- [To do]:
Copy each line of the records that holds the string "Lemma".

○ ○ ○ ○ ○ ○ ○

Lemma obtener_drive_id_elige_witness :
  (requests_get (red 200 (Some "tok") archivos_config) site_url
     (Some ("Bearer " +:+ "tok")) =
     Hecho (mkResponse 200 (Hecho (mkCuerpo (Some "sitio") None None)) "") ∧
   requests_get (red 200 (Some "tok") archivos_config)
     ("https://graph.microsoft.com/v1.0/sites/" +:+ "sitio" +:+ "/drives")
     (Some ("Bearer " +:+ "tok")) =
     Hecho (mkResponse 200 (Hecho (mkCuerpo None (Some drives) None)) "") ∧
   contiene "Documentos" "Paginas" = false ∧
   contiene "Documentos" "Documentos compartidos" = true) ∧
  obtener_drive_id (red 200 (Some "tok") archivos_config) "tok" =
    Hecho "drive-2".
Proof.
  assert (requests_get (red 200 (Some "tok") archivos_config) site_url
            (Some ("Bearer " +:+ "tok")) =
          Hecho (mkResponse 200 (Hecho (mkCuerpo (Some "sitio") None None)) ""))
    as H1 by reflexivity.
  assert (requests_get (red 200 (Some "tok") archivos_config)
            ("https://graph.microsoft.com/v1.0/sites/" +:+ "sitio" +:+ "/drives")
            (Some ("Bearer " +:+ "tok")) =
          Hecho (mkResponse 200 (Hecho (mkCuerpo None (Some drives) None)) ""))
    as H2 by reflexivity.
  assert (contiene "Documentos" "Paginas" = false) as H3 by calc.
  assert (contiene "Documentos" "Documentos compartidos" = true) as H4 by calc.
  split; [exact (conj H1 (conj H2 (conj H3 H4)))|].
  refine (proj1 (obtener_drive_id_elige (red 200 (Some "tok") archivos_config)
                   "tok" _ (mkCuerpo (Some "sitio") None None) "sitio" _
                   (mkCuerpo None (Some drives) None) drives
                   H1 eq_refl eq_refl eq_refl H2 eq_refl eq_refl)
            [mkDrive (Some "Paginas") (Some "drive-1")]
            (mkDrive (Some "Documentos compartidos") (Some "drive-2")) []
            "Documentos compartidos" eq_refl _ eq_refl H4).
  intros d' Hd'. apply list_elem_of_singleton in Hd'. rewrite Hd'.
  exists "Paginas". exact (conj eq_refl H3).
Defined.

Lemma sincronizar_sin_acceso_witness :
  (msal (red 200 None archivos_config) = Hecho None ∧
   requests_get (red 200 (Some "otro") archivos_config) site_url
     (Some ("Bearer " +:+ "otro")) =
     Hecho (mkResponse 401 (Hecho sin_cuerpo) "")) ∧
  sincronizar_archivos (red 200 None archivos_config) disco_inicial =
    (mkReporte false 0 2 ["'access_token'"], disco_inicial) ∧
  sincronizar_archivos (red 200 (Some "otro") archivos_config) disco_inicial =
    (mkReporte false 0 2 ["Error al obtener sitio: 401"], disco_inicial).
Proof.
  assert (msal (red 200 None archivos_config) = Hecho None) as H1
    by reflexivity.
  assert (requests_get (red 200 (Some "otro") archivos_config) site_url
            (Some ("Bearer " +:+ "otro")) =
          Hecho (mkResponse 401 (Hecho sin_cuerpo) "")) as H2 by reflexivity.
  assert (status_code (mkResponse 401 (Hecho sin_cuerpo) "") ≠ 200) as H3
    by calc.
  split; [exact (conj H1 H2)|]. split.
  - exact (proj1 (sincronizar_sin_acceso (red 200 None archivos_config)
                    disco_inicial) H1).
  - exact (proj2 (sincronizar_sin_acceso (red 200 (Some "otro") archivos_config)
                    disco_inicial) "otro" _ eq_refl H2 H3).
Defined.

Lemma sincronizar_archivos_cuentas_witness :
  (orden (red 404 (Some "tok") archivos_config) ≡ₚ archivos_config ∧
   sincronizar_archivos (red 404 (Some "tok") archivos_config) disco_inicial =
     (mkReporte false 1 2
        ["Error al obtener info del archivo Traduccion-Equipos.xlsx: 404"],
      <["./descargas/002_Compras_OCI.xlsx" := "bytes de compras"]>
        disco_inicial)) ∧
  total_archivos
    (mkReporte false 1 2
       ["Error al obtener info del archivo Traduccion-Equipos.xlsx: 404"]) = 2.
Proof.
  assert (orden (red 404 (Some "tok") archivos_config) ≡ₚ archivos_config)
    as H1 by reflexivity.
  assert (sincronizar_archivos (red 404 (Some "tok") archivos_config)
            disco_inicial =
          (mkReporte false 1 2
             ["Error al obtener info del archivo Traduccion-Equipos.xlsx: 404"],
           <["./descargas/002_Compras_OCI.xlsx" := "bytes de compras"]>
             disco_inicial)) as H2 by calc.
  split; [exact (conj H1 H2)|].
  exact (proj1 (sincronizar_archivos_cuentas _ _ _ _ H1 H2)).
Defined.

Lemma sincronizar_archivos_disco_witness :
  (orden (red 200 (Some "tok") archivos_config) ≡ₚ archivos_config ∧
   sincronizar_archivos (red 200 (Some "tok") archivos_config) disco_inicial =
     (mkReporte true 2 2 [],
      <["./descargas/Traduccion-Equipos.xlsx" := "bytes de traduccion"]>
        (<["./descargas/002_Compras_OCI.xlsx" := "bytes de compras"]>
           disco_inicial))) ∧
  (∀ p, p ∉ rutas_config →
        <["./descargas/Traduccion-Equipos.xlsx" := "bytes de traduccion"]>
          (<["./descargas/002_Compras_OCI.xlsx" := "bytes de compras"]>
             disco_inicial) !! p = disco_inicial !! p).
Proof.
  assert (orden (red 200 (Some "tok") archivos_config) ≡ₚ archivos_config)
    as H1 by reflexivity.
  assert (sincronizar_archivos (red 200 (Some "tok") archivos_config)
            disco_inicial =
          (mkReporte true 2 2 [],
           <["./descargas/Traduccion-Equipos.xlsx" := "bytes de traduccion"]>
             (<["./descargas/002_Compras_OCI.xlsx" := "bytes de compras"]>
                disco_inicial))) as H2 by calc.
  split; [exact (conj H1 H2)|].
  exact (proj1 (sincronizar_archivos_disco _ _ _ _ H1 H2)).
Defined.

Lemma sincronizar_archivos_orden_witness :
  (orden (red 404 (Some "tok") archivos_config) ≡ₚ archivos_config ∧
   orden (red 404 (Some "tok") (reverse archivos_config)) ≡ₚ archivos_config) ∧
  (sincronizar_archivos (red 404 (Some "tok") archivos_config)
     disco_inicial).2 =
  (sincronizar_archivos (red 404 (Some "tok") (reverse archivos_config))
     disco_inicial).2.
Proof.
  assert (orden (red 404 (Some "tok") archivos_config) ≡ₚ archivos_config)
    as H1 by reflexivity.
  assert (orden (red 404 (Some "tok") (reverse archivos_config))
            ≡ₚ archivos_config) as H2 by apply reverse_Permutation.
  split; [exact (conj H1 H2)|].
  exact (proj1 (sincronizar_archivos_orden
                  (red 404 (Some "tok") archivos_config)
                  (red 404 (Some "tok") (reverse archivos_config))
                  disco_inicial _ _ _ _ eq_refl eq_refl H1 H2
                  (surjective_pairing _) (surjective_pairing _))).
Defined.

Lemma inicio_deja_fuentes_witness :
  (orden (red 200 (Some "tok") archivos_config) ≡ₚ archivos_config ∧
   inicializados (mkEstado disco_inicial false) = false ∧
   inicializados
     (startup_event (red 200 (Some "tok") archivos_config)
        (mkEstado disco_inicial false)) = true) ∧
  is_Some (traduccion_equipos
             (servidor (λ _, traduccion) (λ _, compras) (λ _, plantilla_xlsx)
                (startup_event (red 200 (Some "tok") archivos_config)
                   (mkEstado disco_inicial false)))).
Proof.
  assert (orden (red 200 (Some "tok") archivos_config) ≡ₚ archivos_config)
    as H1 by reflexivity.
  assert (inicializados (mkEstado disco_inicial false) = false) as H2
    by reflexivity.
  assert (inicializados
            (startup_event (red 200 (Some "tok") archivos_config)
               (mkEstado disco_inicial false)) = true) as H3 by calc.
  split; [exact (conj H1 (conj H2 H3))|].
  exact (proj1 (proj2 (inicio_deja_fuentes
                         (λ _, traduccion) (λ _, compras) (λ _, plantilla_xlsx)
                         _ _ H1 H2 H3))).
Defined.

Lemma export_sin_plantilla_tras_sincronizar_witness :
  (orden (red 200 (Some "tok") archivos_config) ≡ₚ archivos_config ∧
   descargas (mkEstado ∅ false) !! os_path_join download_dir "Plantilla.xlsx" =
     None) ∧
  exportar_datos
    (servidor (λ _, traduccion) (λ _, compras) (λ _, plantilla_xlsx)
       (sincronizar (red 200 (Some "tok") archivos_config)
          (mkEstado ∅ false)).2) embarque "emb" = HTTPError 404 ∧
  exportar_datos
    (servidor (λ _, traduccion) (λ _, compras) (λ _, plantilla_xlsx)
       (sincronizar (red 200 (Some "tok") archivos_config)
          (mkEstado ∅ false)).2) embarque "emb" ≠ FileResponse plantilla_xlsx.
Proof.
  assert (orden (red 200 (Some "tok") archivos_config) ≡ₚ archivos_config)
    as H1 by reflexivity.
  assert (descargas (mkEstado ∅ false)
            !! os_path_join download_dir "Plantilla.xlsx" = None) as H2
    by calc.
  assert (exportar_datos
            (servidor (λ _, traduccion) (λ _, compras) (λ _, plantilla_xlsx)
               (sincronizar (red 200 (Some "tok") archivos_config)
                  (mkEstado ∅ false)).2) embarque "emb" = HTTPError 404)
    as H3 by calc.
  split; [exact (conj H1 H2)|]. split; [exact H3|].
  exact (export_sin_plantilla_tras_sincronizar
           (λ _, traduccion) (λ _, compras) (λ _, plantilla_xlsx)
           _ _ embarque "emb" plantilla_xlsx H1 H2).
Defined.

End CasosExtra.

○ ○ ○ ○ ○ ○ ○

- [Task result]:
Lemma obtener_drive_id_elige_witness :
Lemma sincronizar_sin_acceso_witness :
Lemma sincronizar_archivos_cuentas_witness :
Lemma sincronizar_archivos_disco_witness :
Lemma sincronizar_archivos_orden_witness :
Lemma inicio_deja_fuentes_witness :
Lemma export_sin_plantilla_tras_sincronizar_witness :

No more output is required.